**Extracted records:**
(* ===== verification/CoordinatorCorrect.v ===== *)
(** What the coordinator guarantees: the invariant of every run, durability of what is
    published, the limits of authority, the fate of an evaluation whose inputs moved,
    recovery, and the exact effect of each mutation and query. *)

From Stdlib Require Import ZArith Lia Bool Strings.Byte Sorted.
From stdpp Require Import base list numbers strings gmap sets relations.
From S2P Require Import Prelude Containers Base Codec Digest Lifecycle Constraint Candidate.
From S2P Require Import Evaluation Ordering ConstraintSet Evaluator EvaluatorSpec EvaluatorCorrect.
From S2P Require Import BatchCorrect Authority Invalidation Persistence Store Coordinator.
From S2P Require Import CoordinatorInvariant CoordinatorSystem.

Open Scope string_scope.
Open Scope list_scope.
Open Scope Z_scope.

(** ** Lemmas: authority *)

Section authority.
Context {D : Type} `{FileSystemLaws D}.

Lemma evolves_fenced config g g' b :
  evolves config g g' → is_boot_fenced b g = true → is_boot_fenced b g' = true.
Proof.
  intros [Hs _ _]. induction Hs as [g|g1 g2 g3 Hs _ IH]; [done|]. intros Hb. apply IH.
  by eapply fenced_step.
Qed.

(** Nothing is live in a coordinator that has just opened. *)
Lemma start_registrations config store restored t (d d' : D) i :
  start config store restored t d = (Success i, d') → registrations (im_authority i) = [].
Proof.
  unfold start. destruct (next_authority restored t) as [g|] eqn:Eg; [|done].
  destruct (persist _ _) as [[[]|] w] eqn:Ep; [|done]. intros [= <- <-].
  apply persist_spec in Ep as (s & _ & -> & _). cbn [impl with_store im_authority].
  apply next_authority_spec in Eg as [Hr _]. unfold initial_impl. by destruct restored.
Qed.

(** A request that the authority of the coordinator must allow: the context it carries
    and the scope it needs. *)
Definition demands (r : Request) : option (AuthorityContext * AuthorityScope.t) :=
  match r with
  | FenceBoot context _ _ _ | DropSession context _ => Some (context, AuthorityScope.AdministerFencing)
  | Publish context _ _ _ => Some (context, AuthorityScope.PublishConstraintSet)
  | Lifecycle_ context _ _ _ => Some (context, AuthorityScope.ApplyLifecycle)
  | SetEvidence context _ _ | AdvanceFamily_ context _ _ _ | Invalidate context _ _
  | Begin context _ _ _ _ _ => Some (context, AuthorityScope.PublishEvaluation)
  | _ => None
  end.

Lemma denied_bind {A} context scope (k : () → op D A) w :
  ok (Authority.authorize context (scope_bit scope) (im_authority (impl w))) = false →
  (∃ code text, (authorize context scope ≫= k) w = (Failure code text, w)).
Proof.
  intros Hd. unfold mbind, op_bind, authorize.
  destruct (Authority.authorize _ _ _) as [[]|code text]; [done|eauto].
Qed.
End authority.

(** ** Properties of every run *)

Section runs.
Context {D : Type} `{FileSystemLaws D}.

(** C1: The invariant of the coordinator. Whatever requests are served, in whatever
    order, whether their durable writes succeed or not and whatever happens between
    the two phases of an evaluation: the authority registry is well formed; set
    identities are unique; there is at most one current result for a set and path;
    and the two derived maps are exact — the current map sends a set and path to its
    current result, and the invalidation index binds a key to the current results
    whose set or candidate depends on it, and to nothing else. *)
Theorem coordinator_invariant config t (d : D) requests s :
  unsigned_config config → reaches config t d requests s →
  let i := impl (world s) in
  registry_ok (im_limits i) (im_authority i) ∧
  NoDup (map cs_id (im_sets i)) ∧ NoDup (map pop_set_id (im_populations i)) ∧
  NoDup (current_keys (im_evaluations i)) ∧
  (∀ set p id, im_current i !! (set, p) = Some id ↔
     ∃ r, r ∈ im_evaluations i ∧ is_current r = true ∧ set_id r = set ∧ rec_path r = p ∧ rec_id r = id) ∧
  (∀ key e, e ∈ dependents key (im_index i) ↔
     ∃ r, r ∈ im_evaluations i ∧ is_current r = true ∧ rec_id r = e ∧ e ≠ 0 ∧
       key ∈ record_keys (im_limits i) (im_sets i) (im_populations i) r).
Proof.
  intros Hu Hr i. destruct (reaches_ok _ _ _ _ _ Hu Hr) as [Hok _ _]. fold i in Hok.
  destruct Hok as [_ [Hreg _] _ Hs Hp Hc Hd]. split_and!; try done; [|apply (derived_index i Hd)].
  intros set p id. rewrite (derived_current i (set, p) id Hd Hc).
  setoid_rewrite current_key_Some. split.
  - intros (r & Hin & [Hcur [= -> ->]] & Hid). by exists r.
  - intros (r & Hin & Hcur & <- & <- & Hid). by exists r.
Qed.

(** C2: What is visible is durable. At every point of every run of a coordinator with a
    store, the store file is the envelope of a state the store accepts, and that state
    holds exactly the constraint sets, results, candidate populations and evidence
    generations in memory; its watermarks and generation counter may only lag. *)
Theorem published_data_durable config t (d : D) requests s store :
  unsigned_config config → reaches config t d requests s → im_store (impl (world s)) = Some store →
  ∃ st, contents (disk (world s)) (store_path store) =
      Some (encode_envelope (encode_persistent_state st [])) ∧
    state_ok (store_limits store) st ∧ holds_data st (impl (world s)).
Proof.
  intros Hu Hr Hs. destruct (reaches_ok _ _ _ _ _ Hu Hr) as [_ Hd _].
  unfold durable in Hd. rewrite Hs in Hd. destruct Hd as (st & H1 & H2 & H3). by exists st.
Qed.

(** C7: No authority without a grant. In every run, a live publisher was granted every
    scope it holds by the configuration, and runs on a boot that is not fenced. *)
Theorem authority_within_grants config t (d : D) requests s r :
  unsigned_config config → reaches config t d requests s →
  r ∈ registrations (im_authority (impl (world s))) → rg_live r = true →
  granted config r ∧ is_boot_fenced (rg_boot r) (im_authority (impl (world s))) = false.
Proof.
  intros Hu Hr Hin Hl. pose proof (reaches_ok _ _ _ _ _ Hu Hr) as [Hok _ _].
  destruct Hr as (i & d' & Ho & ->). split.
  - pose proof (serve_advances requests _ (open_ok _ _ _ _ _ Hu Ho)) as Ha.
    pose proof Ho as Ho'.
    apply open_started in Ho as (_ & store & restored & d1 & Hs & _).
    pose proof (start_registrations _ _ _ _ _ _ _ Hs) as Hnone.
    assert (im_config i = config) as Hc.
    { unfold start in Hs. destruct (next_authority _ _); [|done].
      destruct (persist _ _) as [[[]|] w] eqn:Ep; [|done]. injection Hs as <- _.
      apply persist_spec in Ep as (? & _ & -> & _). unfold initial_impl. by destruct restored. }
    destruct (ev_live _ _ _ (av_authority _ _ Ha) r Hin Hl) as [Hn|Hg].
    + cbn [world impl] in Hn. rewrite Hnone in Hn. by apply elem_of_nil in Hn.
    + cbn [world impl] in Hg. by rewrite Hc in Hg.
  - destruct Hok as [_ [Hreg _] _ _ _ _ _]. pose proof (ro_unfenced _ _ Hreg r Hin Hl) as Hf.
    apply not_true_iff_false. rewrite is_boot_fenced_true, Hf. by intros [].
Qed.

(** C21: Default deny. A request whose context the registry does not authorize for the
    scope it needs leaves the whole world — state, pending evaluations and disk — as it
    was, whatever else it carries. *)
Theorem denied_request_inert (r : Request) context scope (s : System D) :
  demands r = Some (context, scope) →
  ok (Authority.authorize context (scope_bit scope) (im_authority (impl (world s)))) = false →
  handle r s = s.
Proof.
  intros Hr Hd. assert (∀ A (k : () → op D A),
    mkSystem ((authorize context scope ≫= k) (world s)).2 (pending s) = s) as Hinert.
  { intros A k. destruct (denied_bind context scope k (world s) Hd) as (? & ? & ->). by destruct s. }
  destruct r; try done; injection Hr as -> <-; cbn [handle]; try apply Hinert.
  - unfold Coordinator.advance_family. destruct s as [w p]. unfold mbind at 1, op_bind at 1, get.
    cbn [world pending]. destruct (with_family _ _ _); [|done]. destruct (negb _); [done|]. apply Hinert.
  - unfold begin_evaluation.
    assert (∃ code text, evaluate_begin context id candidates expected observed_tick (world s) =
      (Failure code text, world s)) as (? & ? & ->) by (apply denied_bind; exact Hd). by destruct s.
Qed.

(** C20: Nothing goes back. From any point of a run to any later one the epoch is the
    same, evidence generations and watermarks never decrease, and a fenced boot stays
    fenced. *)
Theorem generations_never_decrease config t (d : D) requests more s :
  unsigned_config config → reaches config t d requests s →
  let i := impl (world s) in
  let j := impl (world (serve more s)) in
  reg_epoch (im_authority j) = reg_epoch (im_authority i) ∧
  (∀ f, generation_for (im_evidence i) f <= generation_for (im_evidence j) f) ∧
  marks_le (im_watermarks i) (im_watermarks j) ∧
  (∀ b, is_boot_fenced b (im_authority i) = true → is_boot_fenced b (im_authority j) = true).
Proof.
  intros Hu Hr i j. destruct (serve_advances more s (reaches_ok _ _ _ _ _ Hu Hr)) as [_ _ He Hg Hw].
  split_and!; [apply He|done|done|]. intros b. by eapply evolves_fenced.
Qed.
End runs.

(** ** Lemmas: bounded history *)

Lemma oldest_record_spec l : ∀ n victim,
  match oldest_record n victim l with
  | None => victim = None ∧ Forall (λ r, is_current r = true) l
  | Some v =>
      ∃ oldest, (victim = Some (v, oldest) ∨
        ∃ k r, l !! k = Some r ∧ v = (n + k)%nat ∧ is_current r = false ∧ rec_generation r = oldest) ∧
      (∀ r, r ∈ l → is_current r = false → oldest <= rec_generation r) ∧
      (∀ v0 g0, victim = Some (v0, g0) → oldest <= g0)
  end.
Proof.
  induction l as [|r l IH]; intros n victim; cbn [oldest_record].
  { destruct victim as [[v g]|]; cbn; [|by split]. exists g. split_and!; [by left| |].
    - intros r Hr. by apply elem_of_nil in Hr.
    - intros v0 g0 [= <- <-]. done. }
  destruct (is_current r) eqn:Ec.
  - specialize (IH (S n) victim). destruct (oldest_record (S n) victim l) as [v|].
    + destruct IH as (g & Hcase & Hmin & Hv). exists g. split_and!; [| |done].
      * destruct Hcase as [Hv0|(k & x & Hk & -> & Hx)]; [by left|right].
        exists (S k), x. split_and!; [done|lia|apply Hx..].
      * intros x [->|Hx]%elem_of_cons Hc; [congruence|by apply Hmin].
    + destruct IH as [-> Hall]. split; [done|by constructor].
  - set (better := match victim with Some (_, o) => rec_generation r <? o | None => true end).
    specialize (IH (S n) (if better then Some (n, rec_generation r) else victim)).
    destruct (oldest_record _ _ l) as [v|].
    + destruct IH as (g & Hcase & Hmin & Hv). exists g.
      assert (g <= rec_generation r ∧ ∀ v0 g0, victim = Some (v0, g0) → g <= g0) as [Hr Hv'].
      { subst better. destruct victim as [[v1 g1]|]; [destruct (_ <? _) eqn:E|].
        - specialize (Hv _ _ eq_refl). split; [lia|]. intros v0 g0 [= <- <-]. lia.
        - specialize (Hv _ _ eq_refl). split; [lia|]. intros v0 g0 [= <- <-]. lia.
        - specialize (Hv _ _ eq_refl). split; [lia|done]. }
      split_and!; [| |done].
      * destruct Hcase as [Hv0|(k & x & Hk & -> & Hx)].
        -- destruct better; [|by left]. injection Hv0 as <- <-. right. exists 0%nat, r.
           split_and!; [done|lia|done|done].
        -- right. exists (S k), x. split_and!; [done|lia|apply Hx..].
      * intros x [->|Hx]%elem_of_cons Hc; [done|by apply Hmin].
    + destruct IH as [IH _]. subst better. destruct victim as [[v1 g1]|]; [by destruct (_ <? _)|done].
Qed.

**Task description:** Within the listing above, locate the line containing "Lemma oldest_record_spec l" and the line containing "Hx)]; [by left|right].". Reproduce those two lines and all lines between them exactly, with nothing added.

**Answer:**
Lemma oldest_record_spec l : ∀ n victim,
  match oldest_record n victim l with
  | None => victim = None ∧ Forall (λ r, is_current r = true) l
  | Some v =>
      ∃ oldest, (victim = Some (v, oldest) ∨
        ∃ k r, l !! k = Some r ∧ v = (n + k)%nat ∧ is_current r = false ∧ rec_generation r = oldest) ∧
      (∀ r, r ∈ l → is_current r = false → oldest <= rec_generation r) ∧
      (∀ v0 g0, victim = Some (v0, g0) → oldest <= g0)
  end.
Proof.
  induction l as [|r l IH]; intros n victim; cbn [oldest_record].
  { destruct victim as [[v g]|]; cbn; [|by split]. exists g. split_and!; [by left| |].
    - intros r Hr. by apply elem_of_nil in Hr.
    - intros v0 g0 [= <- <-]. done. }
  destruct (is_current r) eqn:Ec.
  - specialize (IH (S n) victim). destruct (oldest_record (S n) victim l) as [v|].
    + destruct IH as (g & Hcase & Hmin & Hv). exists g. split_and!; [| |done].
      * destruct Hcase as [Hv0|(k & x & Hk & -> & Hx)]; [by left|right].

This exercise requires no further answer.